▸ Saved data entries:
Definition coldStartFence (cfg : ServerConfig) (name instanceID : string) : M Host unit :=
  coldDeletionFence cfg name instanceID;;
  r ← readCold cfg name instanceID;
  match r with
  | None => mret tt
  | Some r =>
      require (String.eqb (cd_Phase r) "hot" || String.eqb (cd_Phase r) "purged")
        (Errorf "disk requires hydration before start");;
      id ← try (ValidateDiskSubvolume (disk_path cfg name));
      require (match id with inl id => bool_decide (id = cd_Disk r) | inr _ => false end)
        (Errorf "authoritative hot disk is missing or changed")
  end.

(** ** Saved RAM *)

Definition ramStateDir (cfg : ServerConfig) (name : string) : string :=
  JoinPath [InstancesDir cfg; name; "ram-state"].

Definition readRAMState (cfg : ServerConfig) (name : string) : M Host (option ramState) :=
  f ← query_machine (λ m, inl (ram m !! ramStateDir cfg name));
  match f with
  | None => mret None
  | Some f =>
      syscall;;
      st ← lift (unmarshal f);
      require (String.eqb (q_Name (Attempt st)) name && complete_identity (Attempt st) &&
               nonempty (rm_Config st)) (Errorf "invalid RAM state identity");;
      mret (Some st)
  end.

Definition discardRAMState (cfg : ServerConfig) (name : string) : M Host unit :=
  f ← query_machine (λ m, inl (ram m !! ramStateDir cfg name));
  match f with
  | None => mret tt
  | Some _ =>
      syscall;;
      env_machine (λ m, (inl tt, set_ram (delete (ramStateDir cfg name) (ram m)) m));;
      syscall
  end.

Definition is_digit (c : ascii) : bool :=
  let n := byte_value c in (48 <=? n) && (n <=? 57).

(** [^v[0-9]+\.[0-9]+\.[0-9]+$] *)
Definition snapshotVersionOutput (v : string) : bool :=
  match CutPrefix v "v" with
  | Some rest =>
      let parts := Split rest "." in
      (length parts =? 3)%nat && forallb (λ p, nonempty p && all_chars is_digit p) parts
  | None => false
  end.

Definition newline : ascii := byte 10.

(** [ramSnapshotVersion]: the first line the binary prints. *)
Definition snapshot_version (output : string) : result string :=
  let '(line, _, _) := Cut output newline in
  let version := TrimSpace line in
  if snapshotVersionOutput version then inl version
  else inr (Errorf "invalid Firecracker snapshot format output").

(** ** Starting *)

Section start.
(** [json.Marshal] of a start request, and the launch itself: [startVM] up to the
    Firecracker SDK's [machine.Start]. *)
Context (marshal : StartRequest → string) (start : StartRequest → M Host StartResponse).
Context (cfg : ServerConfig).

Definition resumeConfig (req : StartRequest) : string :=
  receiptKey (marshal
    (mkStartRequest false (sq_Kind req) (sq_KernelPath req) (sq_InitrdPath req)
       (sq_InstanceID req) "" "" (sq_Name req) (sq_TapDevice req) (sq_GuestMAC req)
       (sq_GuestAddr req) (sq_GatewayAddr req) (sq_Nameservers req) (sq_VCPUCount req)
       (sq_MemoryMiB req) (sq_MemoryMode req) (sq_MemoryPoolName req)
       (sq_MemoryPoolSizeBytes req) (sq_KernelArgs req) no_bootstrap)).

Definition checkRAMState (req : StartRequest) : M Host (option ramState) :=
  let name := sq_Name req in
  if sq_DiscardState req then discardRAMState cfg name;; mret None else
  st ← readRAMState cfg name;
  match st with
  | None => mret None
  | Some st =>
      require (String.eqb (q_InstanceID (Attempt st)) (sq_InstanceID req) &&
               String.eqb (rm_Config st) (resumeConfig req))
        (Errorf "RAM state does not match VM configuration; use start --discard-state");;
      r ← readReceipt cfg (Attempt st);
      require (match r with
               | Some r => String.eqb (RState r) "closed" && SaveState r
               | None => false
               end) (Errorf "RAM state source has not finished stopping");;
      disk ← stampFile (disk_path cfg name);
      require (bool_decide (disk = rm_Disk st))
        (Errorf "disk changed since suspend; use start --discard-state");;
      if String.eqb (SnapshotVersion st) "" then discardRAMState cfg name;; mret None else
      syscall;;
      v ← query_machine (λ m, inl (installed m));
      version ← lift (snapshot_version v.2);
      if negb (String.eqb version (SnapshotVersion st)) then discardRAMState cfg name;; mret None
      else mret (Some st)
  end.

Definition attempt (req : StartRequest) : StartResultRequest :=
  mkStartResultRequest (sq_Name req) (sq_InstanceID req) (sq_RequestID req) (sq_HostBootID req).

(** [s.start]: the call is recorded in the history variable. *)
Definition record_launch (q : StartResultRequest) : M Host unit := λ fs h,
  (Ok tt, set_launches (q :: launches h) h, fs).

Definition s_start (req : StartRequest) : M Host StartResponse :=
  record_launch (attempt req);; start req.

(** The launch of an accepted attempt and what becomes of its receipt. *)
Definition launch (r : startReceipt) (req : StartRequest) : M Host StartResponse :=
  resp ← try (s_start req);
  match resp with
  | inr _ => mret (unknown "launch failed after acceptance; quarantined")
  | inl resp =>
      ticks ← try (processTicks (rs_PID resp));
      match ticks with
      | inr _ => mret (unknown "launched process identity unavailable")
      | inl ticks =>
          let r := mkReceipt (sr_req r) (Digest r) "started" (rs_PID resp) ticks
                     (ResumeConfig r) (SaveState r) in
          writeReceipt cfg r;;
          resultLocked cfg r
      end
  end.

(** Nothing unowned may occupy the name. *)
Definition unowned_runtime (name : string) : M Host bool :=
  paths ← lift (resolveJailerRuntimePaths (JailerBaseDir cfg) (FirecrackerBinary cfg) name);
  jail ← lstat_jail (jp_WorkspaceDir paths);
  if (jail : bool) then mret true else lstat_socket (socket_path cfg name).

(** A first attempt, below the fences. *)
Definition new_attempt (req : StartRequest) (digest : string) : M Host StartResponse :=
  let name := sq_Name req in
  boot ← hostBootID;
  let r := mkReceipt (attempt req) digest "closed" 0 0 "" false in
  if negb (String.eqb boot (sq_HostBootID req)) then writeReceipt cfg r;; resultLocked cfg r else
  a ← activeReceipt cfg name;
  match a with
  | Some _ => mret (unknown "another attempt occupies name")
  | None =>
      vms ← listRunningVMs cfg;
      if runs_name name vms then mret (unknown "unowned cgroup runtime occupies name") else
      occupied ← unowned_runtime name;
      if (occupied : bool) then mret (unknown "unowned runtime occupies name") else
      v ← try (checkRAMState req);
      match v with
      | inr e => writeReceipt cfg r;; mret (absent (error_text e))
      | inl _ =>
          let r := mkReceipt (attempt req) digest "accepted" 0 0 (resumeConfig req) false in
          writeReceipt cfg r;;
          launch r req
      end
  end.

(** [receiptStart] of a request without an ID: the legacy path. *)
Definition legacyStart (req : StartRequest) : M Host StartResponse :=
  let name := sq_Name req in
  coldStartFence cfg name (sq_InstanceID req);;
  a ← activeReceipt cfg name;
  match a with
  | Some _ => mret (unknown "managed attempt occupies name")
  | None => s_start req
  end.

▸ TASK DIRECTIONS: Only the data above, repeated exactly, should make up the reply.

▸ SOLVED EXERCISE:
Definition coldStartFence (cfg : ServerConfig) (name instanceID : string) : M Host unit :=
  coldDeletionFence cfg name instanceID;;
  r ← readCold cfg name instanceID;
  match r with
  | None => mret tt
  | Some r =>
      require (String.eqb (cd_Phase r) "hot" || String.eqb (cd_Phase r) "purged")
        (Errorf "disk requires hydration before start");;
      id ← try (ValidateDiskSubvolume (disk_path cfg name));
      require (match id with inl id => bool_decide (id = cd_Disk r) | inr _ => false end)
        (Errorf "authoritative hot disk is missing or changed")
  end.

(** ** Saved RAM *)

Definition ramStateDir (cfg : ServerConfig) (name : string) : string :=
  JoinPath [InstancesDir cfg; name; "ram-state"].

Definition readRAMState (cfg : ServerConfig) (name : string) : M Host (option ramState) :=
  f ← query_machine (λ m, inl (ram m !! ramStateDir cfg name));
  match f with
  | None => mret None
  | Some f =>
      syscall;;
      st ← lift (unmarshal f);
      require (String.eqb (q_Name (Attempt st)) name && complete_identity (Attempt st) &&
               nonempty (rm_Config st)) (Errorf "invalid RAM state identity");;
      mret (Some st)
  end.

Definition discardRAMState (cfg : ServerConfig) (name : string) : M Host unit :=
  f ← query_machine (λ m, inl (ram m !! ramStateDir cfg name));
  match f with
  | None => mret tt
  | Some _ =>
      syscall;;
      env_machine (λ m, (inl tt, set_ram (delete (ramStateDir cfg name) (ram m)) m));;
      syscall
  end.

Definition is_digit (c : ascii) : bool :=
  let n := byte_value c in (48 <=? n) && (n <=? 57).

(** [^v[0-9]+\.[0-9]+\.[0-9]+$] *)
Definition snapshotVersionOutput (v : string) : bool :=
  match CutPrefix v "v" with
  | Some rest =>
      let parts := Split rest "." in
      (length parts =? 3)%nat && forallb (λ p, nonempty p && all_chars is_digit p) parts
  | None => false
  end.

Definition newline : ascii := byte 10.

(** [ramSnapshotVersion]: the first line the binary prints. *)
Definition snapshot_version (output : string) : result string :=
  let '(line, _, _) := Cut output newline in
  let version := TrimSpace line in
  if snapshotVersionOutput version then inl version
  else inr (Errorf "invalid Firecracker snapshot format output").

(** ** Starting *)

Section start.
(** [json.Marshal] of a start request, and the launch itself: [startVM] up to the
    Firecracker SDK's [machine.Start]. *)
Context (marshal : StartRequest → string) (start : StartRequest → M Host StartResponse).
Context (cfg : ServerConfig).

Definition resumeConfig (req : StartRequest) : string :=
  receiptKey (marshal
    (mkStartRequest false (sq_Kind req) (sq_KernelPath req) (sq_InitrdPath req)
       (sq_InstanceID req) "" "" (sq_Name req) (sq_TapDevice req) (sq_GuestMAC req)
       (sq_GuestAddr req) (sq_GatewayAddr req) (sq_Nameservers req) (sq_VCPUCount req)
       (sq_MemoryMiB req) (sq_MemoryMode req) (sq_MemoryPoolName req)
       (sq_MemoryPoolSizeBytes req) (sq_KernelArgs req) no_bootstrap)).

Definition checkRAMState (req : StartRequest) : M Host (option ramState) :=
  let name := sq_Name req in
  if sq_DiscardState req then discardRAMState cfg name;; mret None else
  st ← readRAMState cfg name;
  match st with
  | None => mret None
  | Some st =>
      require (String.eqb (q_InstanceID (Attempt st)) (sq_InstanceID req) &&
               String.eqb (rm_Config st) (resumeConfig req))
        (Errorf "RAM state does not match VM configuration; use start --discard-state");;
      r ← readReceipt cfg (Attempt st);
      require (match r with
               | Some r => String.eqb (RState r) "closed" && SaveState r
               | None => false
               end) (Errorf "RAM state source has not finished stopping");;
      disk ← stampFile (disk_path cfg name);
      require (bool_decide (disk = rm_Disk st))
        (Errorf "disk changed since suspend; use start --discard-state");;
      if String.eqb (SnapshotVersion st) "" then discardRAMState cfg name;; mret None else
      syscall;;
      v ← query_machine (λ m, inl (installed m));
      version ← lift (snapshot_version v.2);
      if negb (String.eqb version (SnapshotVersion st)) then discardRAMState cfg name;; mret None
      else mret (Some st)
  end.

Definition attempt (req : StartRequest) : StartResultRequest :=
  mkStartResultRequest (sq_Name req) (sq_InstanceID req) (sq_RequestID req) (sq_HostBootID req).

(** [s.start]: the call is recorded in the history variable. *)
Definition record_launch (q : StartResultRequest) : M Host unit := λ fs h,
  (Ok tt, set_launches (q :: launches h) h, fs).

Definition s_start (req : StartRequest) : M Host StartResponse :=
  record_launch (attempt req);; start req.

(** The launch of an accepted attempt and what becomes of its receipt. *)
Definition launch (r : startReceipt) (req : StartRequest) : M Host StartResponse :=
  resp ← try (s_start req);
  match resp with
  | inr _ => mret (unknown "launch failed after acceptance; quarantined")
  | inl resp =>
      ticks ← try (processTicks (rs_PID resp));
      match ticks with
      | inr _ => mret (unknown "launched process identity unavailable")
      | inl ticks =>
          let r := mkReceipt (sr_req r) (Digest r) "started" (rs_PID resp) ticks
                     (ResumeConfig r) (SaveState r) in
          writeReceipt cfg r;;
          resultLocked cfg r
      end
  end.

(** Nothing unowned may occupy the name. *)
Definition unowned_runtime (name : string) : M Host bool :=
  paths ← lift (resolveJailerRuntimePaths (JailerBaseDir cfg) (FirecrackerBinary cfg) name);
  jail ← lstat_jail (jp_WorkspaceDir paths);
  if (jail : bool) then mret true else lstat_socket (socket_path cfg name).

(** A first attempt, below the fences. *)
Definition new_attempt (req : StartRequest) (digest : string) : M Host StartResponse :=
  let name := sq_Name req in
  boot ← hostBootID;
  let r := mkReceipt (attempt req) digest "closed" 0 0 "" false in
  if negb (String.eqb boot (sq_HostBootID req)) then writeReceipt cfg r;; resultLocked cfg r else
  a ← activeReceipt cfg name;
  match a with
  | Some _ => mret (unknown "another attempt occupies name")
  | None =>
      vms ← listRunningVMs cfg;
      if runs_name name vms then mret (unknown "unowned cgroup runtime occupies name") else
      occupied ← unowned_runtime name;
      if (occupied : bool) then mret (unknown "unowned runtime occupies name") else
      v ← try (checkRAMState req);
      match v with
      | inr e => writeReceipt cfg r;; mret (absent (error_text e))
      | inl _ =>
          let r := mkReceipt (attempt req) digest "accepted" 0 0 (resumeConfig req) false in
          writeReceipt cfg r;;
          launch r req
      end
  end.

(** [receiptStart] of a request without an ID: the legacy path. *)
Definition legacyStart (req : StartRequest) : M Host StartResponse :=
  let name := sq_Name req in
  coldStartFence cfg name (sq_InstanceID req);;
  a ← activeReceipt cfg name;
  match a with
  | Some _ => mret (unknown "managed attempt occupies name")
  | None => s_start req
  end.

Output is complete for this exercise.